Today's Financial Times takes a fascinating, in-depth look at how tortuous diplomatic dealings between the West and Russia have become:
After more than 40 telephone calls and countless hours of meetings over the past six months, Angela Merkel braced herself for one last push. It was past 10pm and the German chancellor was sitting in a Hilton hotel conference room in Brisbane, Australia. Her interlocutor was the implacable Vladimir Putin.
For nearly two hours, the Russian president reeled off a litany of resentments. The west had proclaimed victory in the cold war. It had cheated Moscow by expanding the EU and Nato right to Russia’s borders. It had ignored international rules to pursue reckless policies in Iraq, Afghanistan and Libya.
The chancellor steered the conversation back to eastern Ukraine, where Russian-backed separatists were engaged in a bloody struggle against the western-backed government in Kiev, according to a person familiar with the meeting. Since the crisis began, Ms Merkel had worked hard to extract some sense from Mr Putin of what he wanted — something she could use to construct an agreement. When he finally offered a solution, she was shocked. Mr Putin declared Kiev should deal with the rebels the way he had dealt with Russia’s breakaway Chechnya region: by buying them off with autonomy and money. A reasonable idea, perhaps, to an ex-KGB colonel. But for an East German pastor’s daughter, with a deeply-ingrained sense of fairness, this was unacceptable.
Vladimir Putin is the master destabiliser. A black belt in judo, he is an expert at keeping opponents off-balance. He alternates between the friendly gesture and the menacing glance. Throughout the crisis in Ukraine, the most serious threat to security in Europe since the end of the cold war, Mr Putin has succeeded in wrongfooting western leaders. They know he wants to restore Russia’s influence and keep Ukraine within his orbit, but are at a loss to divine how he intends to achieve his aims.
Ms Merkel had asked her closest advisers to stay outside during the Brisbane meeting, on November 15 last year. “She wanted to be alone . . . to test whether she could get Putin to be more open about what he really wants,” says someone briefed on the conversation. “But he wouldn’t say what his strategy is, because he doesn’t know.”

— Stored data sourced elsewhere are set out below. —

(* ===== verification/Base64.v ===== *)
(** * Base64: the decoder behind [atob]

    Line 56 of [index.tsx] calls the global [atob] on the image data the
    camera returned.  [atob] is the forgiving base64 decoder of the web
    platform: it drops ASCII whitespace, drops one or two padding
    characters when the length is a multiple of four, refuses a length
    that leaves one character over and any character outside the
    alphabet, and turns each group of four characters into three bytes,
    a last group of two or three characters into one or two.  The result
    is a binary string: one character per byte.

    [encode] is the standard encoder, the reference against which the
    decoder is checked: what a camera produces from the bytes of an
    image. *)

From Stdlib Require Import NArith ZifyN ZifyBool.
From S2P Require Import Prelude.

Local Open Scope N_scope.

(** ** The alphabet *)

(** The value of a character of the alphabet: A-Z, a-z, 0-9, + and /. *)
Definition sextetOf (c : ascii) : option N :=
  let n := N_of_ascii c in
  if (65 <=? n) && (n <=? 90) then Some (n - 65)
  else if (97 <=? n) && (n <=? 122) then Some (n - 71)
  else if (48 <=? n) && (n <=? 57) then Some (n + 4)
  else if n =? 43 then Some 62
  else if n =? 47 then Some 63
  else None.

(** The character of a value below 64. *)
Definition charOf (v : N) : ascii :=
  ascii_of_N (if v <? 26 then v + 65
              else if v <? 52 then v + 71
              else if v <? 62 then v - 4
              else if v =? 62 then 43 else 47).

(** ASCII whitespace: tab, line feed, form feed, carriage return, space. *)
Definition isWhitespace (c : ascii) : bool :=
  let n := N_of_ascii c in
  (n =? 9) || (n =? 10) || (n =? 12) || (n =? 13) || (n =? 32).

Definition isPadding (c : ascii) : bool := N_of_ascii c =? 61.

(** ** The decoder *)

Definition removeWhitespace (data : list ascii) : list ascii :=
  filter (fun c => negb (isWhitespace c)) data.

(** One or two padding characters at the end of a text whose length is a
    multiple of four are dropped. *)
Definition stripPadding (data : list ascii) : list ascii :=
  if (N.of_nat (length data) mod 4 =? 0) then
    match rev data with
    | p1 :: p2 :: rest =>
        if isPadding p1 then if isPadding p2 then rev rest else rev (p2 :: rest)
        else data
    | [p1] => if isPadding p1 then [] else data
    | [] => data
    end
  else data.

(** The values of the characters, if all are of the alphabet. *)
Fixpoint sextets (data : list ascii) : option (list N) :=
  match data with
  | [] => Some []
  | c :: rest =>
      match sextetOf c, sextets rest with
      | Some v, Some vs => Some (v :: vs)
      | _, _ => None
      end
  end.

(** Four values of six bits are three bytes; of a last group of two or
    three values the bits that fill no byte are dropped. *)
Fixpoint decodeSextets (vs : list N) : list N :=
  match vs with
  | a :: b :: c :: d :: rest =>
      (a * 4 + b / 16) :: ((b mod 16) * 16 + c / 4) :: ((c mod 4) * 64 + d)
      :: decodeSextets rest
  | [a; b; c] => [a * 4 + b / 16; (b mod 16) * 16 + c / 4]
  | [a; b] => [a * 4 + b / 16]
  | _ => []
  end.

(** The binary string of a list of bytes. *)
Definition binaryStringOf (bytes : list N) : string :=
  string_of_list_ascii (map ascii_of_N bytes).

(** [atob data]: the binary string, or nothing when the decoder throws. *)
Definition atob (data : string) : option string :=
  let cleaned := stripPadding (removeWhitespace (list_ascii_of_string data)) in
  if N.of_nat (length cleaned) mod 4 =? 1 then None
  else option_map (fun vs => binaryStringOf (decodeSextets vs)) (sextets cleaned).

(** ** The encoder *)

Fixpoint encodeSextets (bytes : list N) : list N :=
  match bytes with
  | x :: y :: z :: rest =>
      (x / 4) :: ((x mod 4) * 16 + y / 16) :: ((y mod 16) * 4 + z / 64) :: (z mod 64)
      :: encodeSextets rest
  | [x; y] => [x / 4; (x mod 4) * 16 + y / 16; (y mod 16) * 4]
  | [x] => [x / 4; (x mod 4) * 16]
  | [] => []
  end.

(** The padding that completes the last group of four characters. *)
Definition padding (sextetCount : nat) : list ascii :=
  match (N.of_nat sextetCount mod 4) with
  | 2 => ["="; "="]%char
  | 3 => ["="]%char
  | _ => []
  end.

Definition encodeChars (bytes : list N) : list ascii :=
  let vs := encodeSextets bytes in
  (map charOf vs ++ padding (length vs))%list.

Definition encode (bytes : list N) : string :=
  string_of_list_ascii (encodeChars bytes).

(** Close a goal on division and modulo by constants. *)
Ltac div_lia := Z.to_euclidean_division_equations; lia.

(** ** The alphabet *)

Section Alphabet.
Implicit Types (v : N) (c : ascii).

(** A property of the values below 64 holds when it holds of each. *)
Lemma small_cases (P : N -> Prop) :
  (forall v, In v (map N.of_nat (seq 0 64)) -> P v) -> forall v, v < 64 -> P v.
Proof.
  intros H v Hv. apply H. apply in_map_iff. exists (N.to_nat v). split; [lia|].
  apply in_seq. lia.
Qed.

Ltac by_cases :=
  let v := fresh "v" in let H := fresh "H" in
  apply small_cases; cbn [map seq]; intros v H;
  repeat (destruct H as [<-|H]; [reflexivity|]); destruct H.

Lemma sextetOf_charOf v : v < 64 -> sextetOf (charOf v) = Some v.
Proof. revert v. by_cases. Qed.

Lemma charOf_not_whitespace v : v < 64 -> isWhitespace (charOf v) = false.
Proof. revert v. by_cases. Qed.

Lemma charOf_not_padding v : v < 64 -> isPadding (charOf v) = false.
Proof. revert v. by_cases. Qed.

Lemma sextetOf_bound c v : sextetOf c = Some v -> v < 64.
Proof.
  unfold sextetOf. pose proof (N_ascii_bounded c).
  repeat case_head; intros [= <-]; lia.
Qed.

(** The padding character is not of the alphabet. *)
Lemma sextetOf_padding c : isPadding c = true -> sextetOf c = None.
Proof. unfold isPadding, sextetOf. intros H. repeat case_head; try reflexivity; lia. Qed.

End Alphabet.

(** ** Values and bytes *)

Section Sextets.
Implicit Types (vs bytes : list N) (data : list ascii).

Lemma sextets_charOf vs :
  Forall (fun v => v < 64) vs -> sextets (map charOf vs) = Some vs.
Proof.
  induction 1 as [|v vs Hv _ IH]; cbn [map sextets]; [reflexivity|].
  now rewrite sextetOf_charOf, IH.
Qed.

Lemma sextets_Some data vs :
  sextets data = Some vs -> length vs = length data /\ Forall (fun v => v < 64) vs.
Proof.
  revert vs. induction data as [|c data IH]; cbn [sextets]; intros vs.
  - intros [= <-]. auto.
  - destruct (sextetOf c) as [v|] eqn:E; [|discriminate].
    destruct (sextets data) as [vs'|]; [|discriminate]. intros [= <-].
    destruct (IH _ eq_refl). cbn [length]. eauto using sextetOf_bound.
Qed.


(** Every decoded byte is a byte. *)
Lemma decodeSextets_bound vs :
  Forall (fun v => v < 64) vs -> Forall (fun b => b < 256) (decodeSextets vs).
Proof.
  induction vs using list_ind4; intros H; forall_inv; cbn [decodeSextets];
    repeat constructor; auto; div_lia.
Qed.

(** Four characters give three bytes, three give two, two give one. *)
Lemma decodeSextets_length vs :
  N.of_nat (length (decodeSextets vs)) = 3 * N.of_nat (length vs) / 4.
Proof.
  induction vs using list_ind4; cbn [decodeSextets length]; try reflexivity.
  rewrite !Nat2N.inj_succ, IHvs. div_lia.
Qed.

Lemma encodeSextets_bound bytes :
  Forall (fun b => b < 256) bytes -> Forall (fun v => v < 64) (encodeSextets bytes).
Proof.
  induction bytes using list_ind3; intros H; forall_inv; cbn [encodeSextets];
    repeat constructor; auto; div_lia.
Qed.

Lemma encodeSextets_length bytes :
  N.of_nat (length (encodeSextets bytes)) mod 4 =
  match N.of_nat (length bytes) mod 3 with 0 => 0 | 1 => 2 | _ => 3 end.
Proof.
  induction bytes using list_ind3; try reflexivity.
  cbn [encodeSextets length]. rewrite !Nat2N.inj_succ.
  replace (N.succ (N.succ (N.succ (N.succ (N.of_nat (length (encodeSextets bytes)))))))
    with (N.of_nat (length (encodeSextets bytes)) + 1 * 4) by lia.
  replace (N.succ (N.succ (N.succ (N.of_nat (length bytes)))))
    with (N.of_nat (length bytes) + 1 * 3) by lia.
  now rewrite !N.Div0.mod_add.
Qed.

(** The bytes of the values of the bytes are the bytes. *)
Lemma decode_encode bytes :
  Forall (fun b => b < 256) bytes -> decodeSextets (encodeSextets bytes) = bytes.
Proof.
  induction bytes using list_ind3; intros H; forall_inv;
    cbn [encodeSextets decodeSextets]; rewrite ?IHbytes by assumption;
    repeat f_equal; div_lia.
Qed.

End Sextets.

(** ** What the decoder makes of an encoded text *)

Lemma padding_cases n :
  (padding n = [] /\ N.of_nat n mod 4 <> 2 /\ N.of_nat n mod 4 <> 3) \/
  (padding n = ["="; "="]%char /\ N.of_nat n mod 4 = 2) \/
  (padding n = ["="]%char /\ N.of_nat n mod 4 = 3).
Proof.
  unfold padding. destruct (N.of_nat n mod 4) as [|[[|[]|]|[|[]|]|]] eqn:E; auto;
    left; repeat split; discriminate.
Qed.

Section Encoded.
Variable vs : list N.
Hypothesis Hvs : Forall (fun v => v < 64) vs.

Lemma chars_not_whitespace :
  Forall (fun c => negb (isWhitespace c) = true) (map charOf vs ++ padding (length vs)).
Proof.
  apply Forall_app. split.
  - apply Forall_map. eapply Forall_impl; [|exact Hvs].
    intros v Hv. cbn. now rewrite charOf_not_whitespace.
  - destruct (padding_cases (length vs)) as [(-> & _) | [(-> & _) | (-> & _)]];
      repeat constructor.
Qed.

Lemma removeWhitespace_chars :
  removeWhitespace (map charOf vs ++ padding (length vs)) =
  (map charOf vs ++ padding (length vs))%list.
Proof. apply filter_all, chars_not_whitespace. Qed.

(** The last character before the padding is of the alphabet. *)
Lemma last_not_padding c rest :
  rev (map charOf vs) = c :: rest -> isPadding c = false.
Proof.
  intros E. assert (In c (map charOf vs)) as Hin by (apply in_rev; rewrite E; now left).
  apply in_map_iff in Hin. destruct Hin as (v & <- & Hv).
  apply charOf_not_padding. rewrite Forall_forall in Hvs. auto.
Qed.

Lemma stripPadding_chars :
  N.of_nat (length vs) mod 4 <> 1 ->
  stripPadding (map charOf vs ++ padding (length vs)) = map charOf vs.
Proof.
  intros H1. unfold stripPadding. rewrite length_app, length_map, rev_app_distr.
  destruct (padding_cases (length vs)) as [(-> & H2 & H3) | [(-> & H2) | (-> & H3)]];
    cbn [length rev app].
  - rewrite app_nil_r.
    destruct (_ =? 0); [|reflexivity].
    destruct (rev (map charOf vs)) as [|p1 [|p2 rest]] eqn:E; try reflexivity;
      now rewrite (last_not_padding _ _ E).
  - replace (N.of_nat (length vs + 2) mod 4) with 0 by div_lia.
    change (isPadding "="%char) with true. cbv iota. apply rev_involutive.
  - replace (N.of_nat (length vs + 1) mod 4) with 0 by div_lia.
    destruct (rev (map charOf vs)) as [|p2 rest] eqn:E.
    + apply (f_equal (@length _)) in E. rewrite length_rev, length_map in E.
      destruct vs; [discriminate H3 | discriminate E].
    + change (isPadding "="%char) with true. cbv iota.
      rewrite (last_not_padding _ _ E).
      change (rev rest ++ [p2])%list with (rev (p2 :: rest)).
      rewrite <- E. apply rev_involutive.
Qed.

End Encoded.

(** ** The decoder *)

Section Decoder.
Implicit Types (data s : string) (bytes : list N).

(** Decoding the encoding of a list of bytes gives its binary string. *)
Lemma atob_encode bytes :
  Forall (fun b => b < 256) bytes -> atob (encode bytes) = Some (binaryStringOf bytes).
Proof.
  intros Hb. pose proof (encodeSextets_bound _ Hb) as Hvs.
  assert (N.of_nat (length (encodeSextets bytes)) mod 4 <> 1) as H1.
  { rewrite encodeSextets_length. destruct (_ mod 3) as [|[]]; discriminate. }
  unfold atob, encode, encodeChars. rewrite list_ascii_of_string_of_list_ascii.
  rewrite removeWhitespace_chars, stripPadding_chars by assumption.
  rewrite length_map. destruct (_ =? 1) eqn:E; [lia|].
  rewrite sextets_charOf by assumption. cbn [option_map].
  now rewrite decode_encode.
Qed.

Lemma removeWhitespace_length (l : list ascii) :
  (length (removeWhitespace l) <= length l)%nat.
Proof. apply filter_length_le. Qed.

Lemma stripPadding_length (l : list ascii) : (length (stripPadding l) <= length l)%nat.
Proof.
  unfold stripPadding. destruct (_ =? 0); [|lia].
  destruct (rev l) as [|p1 [|p2 rest]] eqn:E; try lia;
    apply (f_equal (@length _)) in E; rewrite length_rev in E; cbn [length] in *;
    repeat case_head; cbn [length]; rewrite ?length_rev, ?length_app; cbn [length]; lia.
Qed.

Lemma binaryStringOf_length bytes : String.length (binaryStringOf bytes) = length bytes.
Proof. unfold binaryStringOf. induction bytes; cbn; congruence. Qed.

Lemma length_list_ascii s : String.length s = length (list_ascii_of_string s).
Proof. induction s; cbn; congruence. Qed.

(** The decoded length.  The binary string that [atob] returns has at
    most three characters for four characters of its argument: the
    array that line 57 allocates is never longer than three quarters
    of the image data. *)
Theorem atob_length data s :
  atob data = Some s -> (4 * String.length s <= 3 * String.length data)%nat.
Proof.
  unfold atob. set (cleaned := stripPadding _).
  assert (length cleaned <= String.length data)%nat as Hlen.
  { rewrite length_list_ascii. etransitivity; [apply stripPadding_length|].
    apply removeWhitespace_length. }
  destruct (_ =? 1); [discriminate|].
  destruct (sextets cleaned) as [vs|] eqn:E; [|discriminate]. intros [= <-].
  destruct (sextets_Some _ _ E) as [Hl _].
  rewrite binaryStringOf_length.
  pose proof (decodeSextets_length vs). div_lia.
Qed.


End Decoder.

(** ** Values *)

Lemma atob_length_witness : (4 * String.length "hi" <= 3 * String.length "aGk=")%nat.
Proof. apply atob_length. reflexivity. Defined.

(** Padded, unpadded and spaced data decode alike; a misplaced or
    surplus padding character and a lone character are refused. *)
Example atob_values :
  map atob ["aGk="; "aGk"; " a G k = "; "aGk=="; "a"; "aG=k"; ""; "/9j/4AAQ"]%string =
  [Some "hi"; Some "hi"; Some "hi"; None; None; None; Some "";
   Some (binaryStringOf [255; 216; 255; 224; 0; 16])]%string.
Proof. vm_compute. reflexivity. Qed.

Example encode_values :
  map encode [[104; 105]; [255; 216; 255; 224; 0; 16]; []; [0]] =
  ["aGk="; "/9j/4AAQ"; ""; "AA=="]%string.
Proof. vm_compute. reflexivity. Qed.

When the hotel meeting broke up at about 2am, Chancellor Merkel and President Putin were in dark moods. Hours later, the Russian leader would fly home, missing the second day of the G20 summit and fuming about snubs from other world leaders. Ms Merkel, according to two people briefed on the outcome, left convinced there would be no quick end to the crisis.
She fretted, too, that Mr Putin’s ambitions to reassert Russian influence stretched beyond Ukraine. The next day in Sydney, she cast aside her usual caution. “Who would have thought it possible that 25 years after the fall of the Berlin Wall . . . something like this could happen in the middle of Europe?” she said in a speech. Mr Putin’s escapades in Ukraine called “the whole of the European peaceful order into question”. She also added a new warning — that Russia might come to threaten not just Ukraine, but Georgia or the Balkans.
For Moscow, too, something snapped. Weeks later, a Kremlin official dismissed the notion, often cited in diplomatic circles, that there had ever been a “special relationship” between the two leaders. “Putin and Merkel could never stand each other,” he told the Financial Times. “Of course, they are professionals, so they tried to make the best of it for a long time. But that seems to have changed now.”
Read the entire article here
Another update from RFE/RL's news desk:
Russian citizens will need passports to enter Ukraine as of March 1, a change that reflects severe tensions between the neighbors amid an armed conflict in eastern Ukraine.
On February 3, Ukrainian Prime Minister Arseniy Yatsenyuk signed a decree supporting a government resolution on the issue adopted on January 30.
Since the 1991 collapse of the Soviet Union, Russian citizens have been able to enter Ukraine using domestic identification documents known as internal passports.
Yatsenyuk told the government that Ukraine must "adopt European rules for crossing the state border, including for citizens of the Russian Federation."
Russia seized control of Ukraine's Crimea region in March, and Kyiv says Moscow has sent thousands of troops across the border to fight alongside separatists in a conflict that has killed more than 5,350 people in eastern Ukraine since April.
(UNIAN, kmu.gov.ua)
From RFE/RL's News Desk:
NATO says Secretary-General Jens Stoltenberg will soon meet with Russian Foreign Minister Sergei Lavrov for the first time since Stoltenberg became chief of the Western alliance on October 1.
NATO spokeswoman Oana Lungescu said on February 3 that Stoltenberg and Lavrov will hold bilateral talks during a three-day annual security conference in Munich that begins on February 6.
Russia's annexation of Crimea and the conflict in Ukraine have brought tensions between Russia and NATO to their highest point since the Cold War.
The fighting has escalated in recent weeks and the United Nations said on February 3 that at least 5,358 people have been killed in the conflict since it erupted in April.
Stoltenberg will also hold bilateral meetings with Ukrainian President Petro Poroshenko and others attending the conference.